Stored dataset items
◆ ◆ ◆

Fixpoint same_keys (a b : list string) : bool :=
  match a, b with
  | [], [] => true
  | x :: a', y :: b' => (x =? y) && same_keys a' b'
  | _, _ => false
  end.

(** [v] is an object with exactly the properties [ks], in this order. *)
Definition has_keys (ks : list string) (v : Value) : bool :=
  match v with
  | JSObject _ => same_keys (keys v) ks
  | _ => false
  end.

(** An array of at most [n] items. *)
Definition list_upto (n : nat) (v : Value) : bool :=
  match v with
  | JSArray items => (List.length items <=? n)%nat
  | _ => false
  end.

(** An array of at most [n] items, each satisfying [item]. *)
Definition items_upto (n : nat) (item : Value -> bool) (v : Value) : bool :=
  match v with
  | JSArray items => (List.length items <=? n)%nat && forallb item items
  | _ => false
  end.

Definition is_number (v : Value) : bool := typeof v =? "number".

Definition within (lo hi : Z) (v : Value) : bool :=
  match v with
  | JSNumber n => num_leb (num lo) n && num_leb n (num hi)
  | _ => false
  end.

(** A value is present when it is truthy: not [undefined], [null], [false],
    [0] or the empty string. *)
Definition present (v : Value) (k : string) : bool := ToBoolean (prop v k).

Definition highlight_shape (h : Value) : bool :=
  has_keys ["text"; "category"; "confidence"; "reasoning"] h &&
  present h "text" && present h "category" &&
  is_number (prop h "confidence") && present h "reasoning".

Definition improvement_shape (i : Value) : bool :=
  has_keys ["text"; "suggestion"; "priority"; "category"] i &&
  present i "text" && present i "suggestion" && present i "priority" && present i "category".

Definition flow_section_shape (f : Value) : bool :=
  has_keys ["section"; "summary"; "key_moments"; "duration_estimate"] f &&
  present f "section" && present f "summary" &&
  list_upto 3 (prop f "key_moments") && present f "duration_estimate".

Definition technical_assessment_shape (t : Value) : bool :=
  has_keys ["level"; "skills_demonstrated"; "knowledge_gaps"; "problem_solving_approach"] t &&
  present t "level" &&
  list_upto 8 (prop t "skills_demonstrated") && list_upto 4 (prop t "knowledge_gaps") &&
  present t "problem_solving_approach".

Definition communication_analysis_shape (c : Value) : bool :=
  has_keys ["clarity"; "structure"; "listening"; "questioning"] c &&
  present c "clarity" && present c "structure" &&
  present c "listening" && present c "questioning".

Definition entities_shape (e : Value) : bool :=
  has_keys ["technologies"; "companies"; "projects"; "methodologies"] e &&
  list_upto 10 (prop e "technologies") && list_upto 5 (prop e "companies") &&
  list_upto 5 (prop e "projects") && list_upto 5 (prop e "methodologies").

Definition overall_recommendation_shape (r : Value) : bool :=
  has_keys ["decision"; "confidence"; "key_strengths"; "main_concerns";
            "cultural_fit"; "next_steps"] r &&
  present r "decision" && is_number (prop r "confidence") &&
  list_upto 4 (prop r "key_strengths") && list_upto 3 (prop r "main_concerns") &&
  present r "cultural_fit" && present r "next_steps".

Definition interview_quality_shape (q : Value) : bool :=
  has_keys ["questions_effectiveness"; "areas_not_explored"; "suggested_follow_ups"] q &&
  present q "questions_effectiveness" &&
  list_upto 3 (prop q "areas_not_explored") && list_upto 4 (prop q "suggested_follow_ups").

(** The eight top-level keys, each with a value of its container type and
    with all its own keys; every list within its cap; every scalar present,
    every confidence a number. *)
Definition analysis_shape (a : Value) : bool :=
  has_keys ResponseParser.required a &&
  items_upto 6 highlight_shape (prop a "highlights") &&
  items_upto 4 improvement_shape (prop a "improvements") &&
  technical_assessment_shape (prop a "technical_assessment") &&
  communication_analysis_shape (prop a "communication_analysis") &&
  entities_shape (prop a "entities") &&
  items_upto 8 flow_section_shape (prop a "interview_flow") &&
  overall_recommendation_shape (prop a "overall_recommendation") &&
  interview_quality_shape (prop a "interview_quality").

(** The enum fields the validators check, and the clamped confidence. *)
Definition checked_enums_valid (a : Value) : bool :=
  items_upto 4 (fun i => includes priorities (prop i "priority")) (prop a "improvements") &&
  includes levels (prop (prop a "technical_assessment") "level") &&
  includes clarities (prop (prop a "communication_analysis") "clarity") &&
  includes decisions (prop (prop a "overall_recommendation") "decision") &&
  within 1 10 (prop (prop a "overall_recommendation") "confidence").

(** A highlight as the data model describes it: a category of the enum and
    a confidence between 0 and 1. *)
Definition highlight_conforms (h : Value) : bool :=
  includes categories (prop h "category") && within 0 1 (prop h "confidence").

(** Every enum field of the data model holds a value of its enum. *)
Definition all_enums_valid (a : Value) : bool :=
  checked_enums_valid a &&
  items_upto 6 (fun h => includes categories (prop h "category")) (prop a "highlights").

(** The number of characters that are not white space. *)
Fixpoint non_space_length (s : string) : nat :=
  match s with
  | EmptyString => 0
  | String c rest => (if is_space c then 0 else 1) + non_space_length rest
  end.

End Schema.

(* ===================================================================== *)
(** * testDeepSeekConnection                                             *)
(* ===================================================================== *)

(** The message of an exception: the text given to [new Error], and for an
    error raised by the engine the text the engine gives it. *)
Class ErrorMessages : Type := {
  engine_message : JS.Exception -> string
}.

Module Errors.
Import JS.

Definition message {messages : ErrorMessages} (e : Exception) : string :=
  match e with
  | Error text => text
  | _ => engine_message e
  end.

(** Whether [String(v)], the conversion of a template literal, returns.  An
    object read from JSON with a property of its own called ["toString"] hides
    the method of the prototype, [valueOf] gives back the object, and the
    conversion throws a [TypeError]; an array converts its items, [null] and
    [undefined] becoming the empty text. *)
Fixpoint stringifiable (v : Value) : bool :=
  match v with
  | JSArray items => forallb stringifiable items
  | JSObject props => negb (existsb (fun p => fst p =? "toString") props)
  | _ => true
  end.

(** The evaluation of a template literal with the holes [values], for its
    exceptions only: the text itself goes to the console. *)
Definition template (values : list Value) : Completion unit :=
  if forallb stringifiable values then Normal tt else Throw TypeError.

(** A parameter declared [= null]: an argument that is [undefined] gives
    the default. *)
Definition default_null (v : Value) : Value :=
  match v with
  | JSUndefined => JSNull
  | _ => v
  end.

(** The head of [analyzeTranscript(transcript, mentor = null, interviewType
    = null)] in both services, ahead of its [body]: the defaults of the two
    parameters and the first statement, which logs a template with the two. *)
Definition logged {A : Type} (mentor interviewType : Value)
  (body : Value -> Value -> Runtime.Async A) : Runtime.Async A :=
  Runtime.bind
    (Runtime.lift (template [default_null mentor; default_null interviewType]))
    (fun _ => body (default_null mentor) (default_null interviewType)).

End Errors.

(** [testDeepSeekConnection], the same text in deepseek-enhanced.js and in
    ai-service.js. *)
Module Connection.
Import JS Runtime.
Local Open Scope async_scope.

Section WithEnvironment.
Context {platform : Platform} {messages : ErrorMessages} (env : Environment).

Definition testDeepSeekConnection : Async Value :=
  try_catch
    (response <- fetch env ;;
     payload <- (if ok response
                 then Response_json response
                 else text <- Response_text response ;; ret (JSString text)) ;;
     ret (JSObject
       [("success", JSBool (ok response));
        ("status", JSNumber (num (Z.of_nat (status response))));
        ("model", JSString MODEL);
        ("response", payload)]))
    (fun error =>
       ret (JSObject
         [("success", JSBool false);
          ("error", JSString (Errors.message error))])).

End WithEnvironment.

End Connection.

(* ===================================================================== *)
(** * The server: POST /api/analyze                                      *)
(* ===================================================================== *)

Module Server.
Import JS Runtime.
Local Open Scope async_scope.

(** What the handler sends: [res.status(code).json(payload)], where
    [res.json(payload)] alone has the status 200. *)
Record Reply : Type := {
  code : nat;
  payload : Value
}.

Section WithEnvironment.
Context {platform : Platform} {messages : ErrorMessages} (env : Environment).

(** [analyzeTranscript] of ai-service.js on arguments of any type, as the
    handler calls it: the first statement logs a template with [mentor] and
    [interviewType]; a transcript that is not a string is rejected when it is
    falsy and has no [trim] when it is truthy. *)
Definition analyzeTranscript (transcript mentor interviewType : Value) : Async Value :=
  Errors.logged mentor interviewType (fun mentor interviewType =>
    match transcript with
    | JSString text => AiService.analyzeTranscript env text mentor interviewType
    | _ =>
        if ToBoolean transcript then throw TypeError
        else throw (Error "Transcript too short or empty for meaningful analysis")
    end).

(** The handler of [app.post('/api/analyze', ...)] on the parsed body of the
    request. *)
Definition analyze (body : Value) : Async Reply :=
  try_catch
    (transcript <- lift (get body "transcript") ;;
     mentor <- lift (get body "mentor") ;;
     interviewType <- lift (get body "interviewType") ;;
     if negb (ToBoolean transcript)
     then ret {| code := 400;
                 payload := JSObject [("error", JSString "No transcript provided")] |}
     else
       _ <- lift (Errors.template [mentor; interviewType]) ;;
       result <- analyzeTranscript transcript mentor interviewType ;;
       ret {| code := 200; payload := result |})
    (fun error =>
       ret {| code := 500;
              payload := JSObject [("error", JSString "Analysis failed");
                                   ("details", JSString (Errors.message error))] |}).

End WithEnvironment.

End Server.

(* ===================================================================== *)
(** * Predicates of the statements                                       *)
(* ===================================================================== *)

Module Bounds.
Import JS Runtime.

(** The text has no character [c]. *)
Fixpoint without (c : ascii) (s : string) : bool :=
  match s with
  | EmptyString => true
  | String x rest => negb (Ascii.eqb x c) && without c rest
  end.

Definition backtick : ascii := "`"%char.

(** The text is white space only. *)
Fixpoint blank (s : string) : bool :=
  match s with
  | EmptyString => true
  | String c rest => is_space c && blank rest
  end.

(** A result of an attempt: a success, with an analysis of the right shape,
    the number of the attempt and no [demo_mode]. *)
Definition live (attempt : Z) (v : Value) : Prop :=
  prop v "success" = JSBool true /\
  Schema.analysis_shape (prop v "analysis") = true /\
  prop (prop v "metadata") "demo_mode" = JSUndefined /\
  prop (prop v "metadata") "attempt_number" = JSNumber (num attempt).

◆ ◆ ◆

§ WHAT TO WORK ON: Print the lines of the entries, exactly, from the one containing "Fixpoint blank (s" down to the final line, and leave out all the others.

§ OUTPUT FOR THIS TASK:
Fixpoint blank (s : string) : bool :=
  match s with
  | EmptyString => true
  | String c rest => is_space c && blank rest
  end.

(** A result of an attempt: a success, with an analysis of the right shape,
    the number of the attempt and no [demo_mode]. *)
Definition live (attempt : Z) (v : Value) : Prop :=
  prop v "success" = JSBool true /\
  Schema.analysis_shape (prop v "analysis") = true /\
  prop (prop v "metadata") "demo_mode" = JSUndefined /\
  prop (prop v "metadata") "attempt_number" = JSNumber (num attempt).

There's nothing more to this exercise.